Now if we ask the question: which have small value but still have some value. The answer would be any of the combinations that included one of these three horses.
So that means even the combination, like the 5 and the 4 or the 5 and the 6, the one that probably doesn’t have much value is the 7 and the 5. Why? Because I don’t give him near the credit here, in other words, I don’t think he’s as good a bet as these other ones here in terms of value. Another way to say this is that these horses have enough value to carry the negative influence of the five.
So if I ask the question which combination has hit rate, well there is only really one combination and that would be the 7-5. Obviously the 4-6 is almost never going to come up. I mean it’s long shot to long shot.
In this race, this demands some kind of key horse exacta. In other words instead of a box, and first of all, the most logical combination here is the 7 over the 4 and the 6.
I mean, it’s just very logical that the 7 over the 4-6 because it does have some degree of hit rate. It’s likely the 7 horse is going to win or run second of our potential combinations.
The 7-5 we have determined there is no value. Don’t try to put a saver on this because it will probably lose you 20, 30, 40 cents, it will probably lose you 25 cents per wagered dollar. So you’d have to just take this one and say that isn’t going to work.
So of the rest, what I want is, I want an exacta that keys the 7 and the 4-6. Do I want them both ways? For this example I’m going to say yes. Technically what you want is to bet the 7 to the 4-6 for more money than you do to the 4-6 to the 7. Now you might say that there is greater value in the 4 to the 7 than the 6 to the 7 but your chances of cashing a ticket are probably half as much.
So let’s take this key horse exacta and let’s add that to our mix and set it aside. Then we will come back and work on another one.
So, this race also demands what I call the big hit exacta. That is the 4-6. Obviously you like the four and the six and every once in awhile you’re going to catch lightning in a bottle and you’re going to cash.

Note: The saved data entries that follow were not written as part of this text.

(** A two-character name that starts with a dot. *)
Definition hidden (t : bytes) : bool :=
  match t with [a; x] => (a =? DOT) && negb (x =? DOT) | _ => false end.

(** No such name but the last, and no name over 255 characters. *)
Fixpoint plain (ts : list bytes) : bool :=
  match ts with
  | [] => true
  | t :: ts => (length t <=? 255)%nat && (bool_decide (ts = []) || negb (hidden t)) && plain ts
  end.

Lemma tokens_slash s : tokens (SLASH :: s) = [] :: tokens s.
Proof. done. Qed.

Lemma tokens_nonempty s : tokens s <> [].
Proof. destruct s as [|c s]; simpl; [done|]. destruct (c =? SLASH); [done|]. by destruct (tokens s). Qed.

(** The first component of a path, and the rest. *)
Lemma tokens_first t r :
  (SLASH ∉ t) -> tokens (t ++ SLASH :: r) = t :: tokens r /\ tokens t = [t].
Proof.
  induction t as [|c t IH]; intros Hn; [done|]. apply not_elem_of_cons in Hn as [Hc Hn]. destruct (IH Hn) as [E1 E2].
  cbn [tokens app]. rewrite (proj2 (Z.eqb_neq c SLASH)) by congruence. by rewrite E1, E2.
Qed.

Lemma split_slash (s : bytes) :
  exists t r, (SLASH ∉ t) /\ (s = t /\ r = [] \/ exists r', r = SLASH :: r' /\ s = t ++ SLASH :: r').
Proof.
  induction s as [|c s IH].
  - exists [], []. split; [apply not_elem_of_nil|by left].
  - destruct (Z.eqb_spec c SLASH) as [->|Hc].
    + exists [], (SLASH :: s). split; [apply not_elem_of_nil|]. right. by exists s.
    + destruct IH as (t & r & Hn & H). exists (c :: t), r. split; [apply not_elem_of_cons; split; congruence|].
      destruct H as [[-> ->]|(r' & -> & ->)]; [by left|right; by exists r'].
Qed.

(** ** Create *)

Section create.
Context (E M : Z).

(** In the middle of Create: [cs] is built, [s] is still to be read. *)
Record building (st : cstate) (cs : list bytes) (s : bytes) : Prop := {
  b_buf : exists g, c_buf st = encode cs ++ g;
  b_size : zlen (c_buf st) = E;
  b_ptr : ptr st = zlen (encode cs);
  b_frp : frp st = s ++ [0];
  b_len : c_len st = zlen s;
  b_good : Forall good cs;
  b_np : zlen (encode cs) <= npLen st /\ npLen st + 2 * zlen s <= M;
  b_space : zlen (encode cs) + zlen s + (if bool_decide (s = [] \/ List.hd_error s = Some SLASH) then 0 else 1) <= E;
  b_chars : 0 ∉ s;
}.

Context (HM : M < 2 ^ 64).

Lemma building_bounds st cs s : building st cs s -> 0 <= zlen s < 2 ^ 63 /\ 0 <= npLen st < 2 ^ 64.
Proof. intros [_ _ _ _ _ _ [H1 H2] _ _]. pose proof (zlen_nonneg s). pose proof (zlen_nonneg (encode cs)). lia. Qed.

(** Skipping characters of the path. *)
Lemma skip_building st cs s n k :
  building st cs s -> (n <= length s)%nat -> k = Z.of_nat n ->
  zlen (encode cs) + zlen (drop n s) + 1 <= E ->
  building (skip st n) cs (drop n s) /\ c_len (skip st n) = zlen s - k.
Proof.
  intros Hb Hn -> Hs. destruct (building_bounds _ _ _ Hb) as [Hz _]. destruct Hb as [Hbuf Hsz Hp Hf Hl Hg Hnp Hsp Hch].
  assert (Hd : zlen (drop n s) = zlen s - Z.of_nat n) by (unfold zlen; rewrite length_drop; lia).
  assert (Hcl : c_len (skip st n) = zlen s - Z.of_nat n) by (cbn [c_len skip]; rewrite Hl; apply usub_small; unfold zlen in *; lia).
  split; [|done]. constructor; cbn [c_buf npLen ptr frp skip]; try done.
  - rewrite Hf. by apply drop_app_le.
  - by rewrite Hcl.
  - destruct Hnp. split; [done|]. lia.
  - revert Hs. clear. case_bool_decide; lia.
  - intros Hin. apply Hch. rewrite <- (take_drop n s). apply elem_of_app. by right.
Qed.

(** Dropping the last component. *)
Lemma pop_building st cs c s :
  building st (cs ++ [c]) s ->
  exists n, getPrev (c_buf st) 0 (npLen st) (ptr st) = Some (zlen (encode cs)) /\
    rd (c_buf st) (zlen (encode cs)) = Some (zlen c) /\
    n = usub (npLen st) (usub (zlen c) 1) /\
    building (mkC (c_buf st) n (zlen (encode cs)) (frp st) (c_len st)) cs s.
Proof.
  intros Hb. pose proof (building_bounds _ _ _ Hb) as [_ Hn]. destruct Hb as [[g Hbuf] Hsz Hp Hf Hl Hg Hnp Hsp Hch].
  pose proof (zlen_encode_snoc cs c) as El. pose proof (zlen_nonneg (encode cs)).
  apply Forall_app in Hg as Hg'. destruct Hg' as [Hg1 Hg2]. inversion Hg2 as [|? ? Hc _]; subst.
  assert (Hcl : 1 <= zlen c <= 255) by (unfold zlen; destruct Hc; lia).
  exists (npLen st - (zlen c - 1)). split.
  { rewrite Hp, Hbuf. apply getPrev_spec; [done|]. lia. }
  split; [rewrite Hbuf, encode_app, <- app_assoc; apply rd_at|].
  split; [rewrite (usub_small (zlen c) 1) by lia; rewrite usub_small by lia; done|].
  constructor; cbn [c_buf npLen ptr frp c_len]; try done.
  - exists (encode [c] ++ g). by rewrite Hbuf, encode_app, <- app_assoc.
  - lia.
  - revert Hsp. rewrite El. clear - Hcl. case_bool_decide; lia.
Qed.

End create.

(** What is left to do after some characters: the same result [R]. *)
Definition leads (cs : list bytes) (s : bytes) (R : list bytes) : Prop :=
  resolve cs (tokens s) = Some R /\ plain (tokens s) = true.

Lemma plain_tail t ts : plain (t :: ts) = true -> plain ts = true.
Proof. simpl. intros H. by apply andb_true_iff in H as [_ ?]. Qed.

Lemma leads_slash cs s R : leads cs (SLASH :: s) R -> leads cs s R.
Proof. intros [H1 H2]. split; [exact H1|exact (plain_tail _ _ H2)]. Qed.

(** A component that is skipped. *)
Lemma leads_dot cs s R : leads cs (DOT :: s) R -> s = [] \/ List.hd_error s = Some SLASH ->
  leads cs (tail s) R.
Proof.
  intros [H1 H2] [->|Hs]; [done|]. destruct s as [|c s]; [done|]. injection Hs as ->. simpl. split; [exact H1|].
  exact (plain_tail _ _ H2).
Qed.

(** A component that pops the last one. *)
Lemma leads_dotdot cs s R : leads cs (DOT :: DOT :: s) R -> s = [] \/ List.hd_error s = Some SLASH ->
  exists ds d, cs = ds ++ [d] /\ leads ds s R.
Proof.
  intros [H1 H2] Hs. destruct cs as [|d ds _] using rev_ind.
  { destruct Hs as [->|Hs]; [done|]. destruct s as [|c s]; [done|]. injection Hs as ->. done. }
  exists ds, d. split; [done|].
  assert (Hne : exists c cs', ds ++ [d] = c :: cs') by (destruct ds; eauto). destruct Hne as (c & cs' & Ec).
  destruct Hs as [->|Hs]; [|destruct s as [|c' s]; [done|]; injection Hs as ->]; (split; [|done || exact (plain_tail _ _ H2)]);
    revert H1; cbn; rewrite Ec; rewrite <- Ec, removelast_last; done.
Qed.

Section noise.
Context (E M : Z) (HM : M < 2 ^ 64).

Lemma noise_dots_spec st cs s R :
  building E M st cs s -> s <> [] -> leads cs s R ->
  exists st' cs' s', noise_dots st = Some st' /\ building E M st' cs' s' /\ leads cs' s' R /\
    (st' = st /\ cs' = cs /\ s' = s /\ (forall r, s <> [DOT] /\ s <> DOT :: SLASH :: r /\ s <> [DOT; DOT] /\ s <> DOT :: DOT :: SLASH :: r)
     \/ zlen s' < zlen s).
Proof.
  intros Hb Hs Hl. destruct s as [|c0 s1]; [done|]. pose proof (b_frp _ _ _ _ _ Hb) as Hf.
  unfold noise_dots. rewrite Hf. cbn [lookup list_lookup app mbind option_bind].
  destruct (Z.eqb_spec c0 DOT) as [->|Hc0]; [|exists st, cs, (c0 :: s1); split_and!; try done; left; split_and!; try done; intros r; split_and!; congruence].
  assert (Hsp : zlen (encode cs) + zlen (DOT :: s1) + 1 <= E).
  { pose proof (b_space _ _ _ _ _ Hb) as H. rewrite bool_decide_false in H by (intros [?|?]; done). done. }
  pose proof (zlen_nonneg s1) as Hs1. rewrite zlen_cons in Hsp.
  destruct s1 as [|c1 s2].
  { cbn [app lookup list_lookup mbind option_bind]. change (0 =? 0) with true. cbn match.
    destruct (skip_building E M HM st cs [DOT] 1 1 Hb) as [Hb' _]; [simpl; lia|done|simpl; change (zlen []) with 0; lia|].
    exists (skip st 1), cs, []. split; [done|]. split; [done|]. split; [by apply (leads_dot cs []); [|left]|by right]. }
  pose proof (b_chars _ _ _ _ _ Hb) as H0. rewrite !not_elem_of_cons in H0. destruct H0 as (_ & Hc1 & Hs2).
  cbn [app lookup list_lookup mbind option_bind]. rewrite (proj2 (Z.eqb_neq c1 0)) by congruence.
  rewrite zlen_cons in Hsp. pose proof (zlen_nonneg s2).
  destruct (Z.eqb_spec c1 SLASH) as [->|Hcs].
  { destruct (skip_building E M HM st cs (DOT :: SLASH :: s2) 2 2 Hb) as [Hb' _]; [simpl; lia|done|cbn [drop]; change (drop 0 s2) with s2; lia|].
    exists (skip st 2), cs, s2. split; [done|]. split; [done|]. split; [|right; rewrite !zlen_cons; lia].
    apply (leads_dot cs (SLASH :: s2)); [done|by right]. }
  assert (Hpop : c1 = DOT -> s2 = [] \/ List.hd_error s2 = Some SLASH ->
    exists st' cs' s', (p ← getPrev (c_buf st) 0 (npLen st) (ptr st);
        nmLen ← rd (c_buf st) p;
        Some (skip (mkC (c_buf st) (usub (npLen st) (usub nmLen 1)) p (frp st) (c_len st)) 2)) = Some st' /\
      building E M st' cs' s' /\ leads cs' s' R /\
      (st' = st /\ cs' = cs /\ s' = DOT :: c1 :: s2 /\ (forall r, DOT :: c1 :: s2 <> [DOT] /\ DOT :: c1 :: s2 <> DOT :: SLASH :: r /\
        DOT :: c1 :: s2 <> [DOT; DOT] /\ DOT :: c1 :: s2 <> DOT :: DOT :: SLASH :: r) \/ zlen s' < zlen (DOT :: c1 :: s2))).
  { intros -> Hend. destruct (leads_dotdot cs s2 R Hl Hend) as (ds & d & -> & Hl').
    destruct (pop_building E M HM _ _ _ _ Hb) as (n & -> & Hrd & -> & Hb'). cbn [mbind option_bind]. rewrite Hrd. cbn [mbind option_bind].
    destruct (skip_building E M HM _ ds (DOT :: DOT :: s2) 2 2 Hb') as [Hb'' _]; [simpl; lia|done| |].
    { pose proof (zlen_encode_snoc ds d). pose proof (zlen_nonneg d). cbn [drop]. change (drop 0 s2) with s2. lia. }
    eexists _, ds, s2. split; [reflexivity|]. split; [exact Hb''|]. split; [done|]. right. rewrite !zlen_cons. lia. }
  rewrite Hf in Hpop. destruct s2 as [|c2 s3]; cbn [app lookup list_lookup mbind option_bind] in Hpop |- *.
  - change (0 =? 0) with true. change (0 =? SLASH) with false. rewrite andb_true_r, orb_false_r.
    destruct (Z.eqb_spec c1 DOT) as [->|Hd]; [apply Hpop; [done|by left]|].
    exists st, cs, [DOT; c1]. split_and!; try done. left. split_and!; try done. intros r. split_and!; congruence.
  - apply not_elem_of_cons in Hs2 as [Hc2 _]. rewrite (proj2 (Z.eqb_neq c2 0)) by congruence. rewrite andb_false_r, orb_false_l.
    destruct (Z.eqb_spec c2 SLASH) as [->|Hc2s].
    + destruct (decide (c1 = DOT)) as [->|Hd]; [apply Hpop; [done|by right]|]. exfalso. destruct Hl as [_ Hpl].
      revert Hpl. cbn [tokens]. rewrite (proj2 (Z.eqb_neq c1 SLASH)) by done. cbn. rewrite (proj2 (Z.eqb_neq c1 DOT)) by done.
      rewrite bool_decide_false by apply tokens_nonempty. done.
    + exists st, cs, (DOT :: c1 :: c2 :: s3). split_and!; try done. left. split_and!; try done. intros r. split_and!; congruence.
Qed.

(** Where the noise loop stops with characters left: at the first character of
    a component that names something. *)
Definition clean (s : bytes) : Prop :=
  s <> [] /\ List.hd_error s <> Some SLASH /\
  forall r, s <> [DOT] /\ s <> DOT :: SLASH :: r /\ s <> [DOT; DOT] /\ s <> DOT :: DOT :: SLASH :: r.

So when you do this, you want to be there. But if you want to put all your money on this you’re going to watch the 7-4 romp. You’re going to watch the 7-4 or the 4-7 or the 7-6 come in a lot more often and you’re not going to cash. Or you’re not going to have enough money on it.
So the big hit exacta would be the 4-6. You know, in the old days we would never call this a box, we would call this a reverse exacta. But the terminology today has changed. Back in the 70s and 80s you didn’t call two horses a box, you called them a reverse exacta.
Anyway, we want to add the 4-6 exacta to our big hit. Now it is also logical to play the small hit exacta. So in other words you could play the 4-6 with the 5. Why? Because there’s probably enough profit here to carry the loss contributed to by the 5. So if it comes 5-6, you’re probably still going to get a surprisingly good price. So we will add that to our bag of tricks here.
So we wind up with this, this is not a small ticket, and if we now take these potential tickets and we do just what we did with the original combinations and we rate them for profitability then it looks like this:
The big hit exacta is obviously going to be the most profitable. Then we rate the exacta for probability. The probability of the big hit is very small, the probability of the key horse is pretty good.
Now what probably happens in the race is it probably comes 7-5 or 5-7. If my belief is right then my 7 outruns the 5 because I think he’s a better horse. But I could be wrong.
So, this is where what we call the tiers come in. I don’t mean crying tears. You want to wager more money on your likely and profitable outcomes.
So this is one way to structure a ticket when using the tiered approach.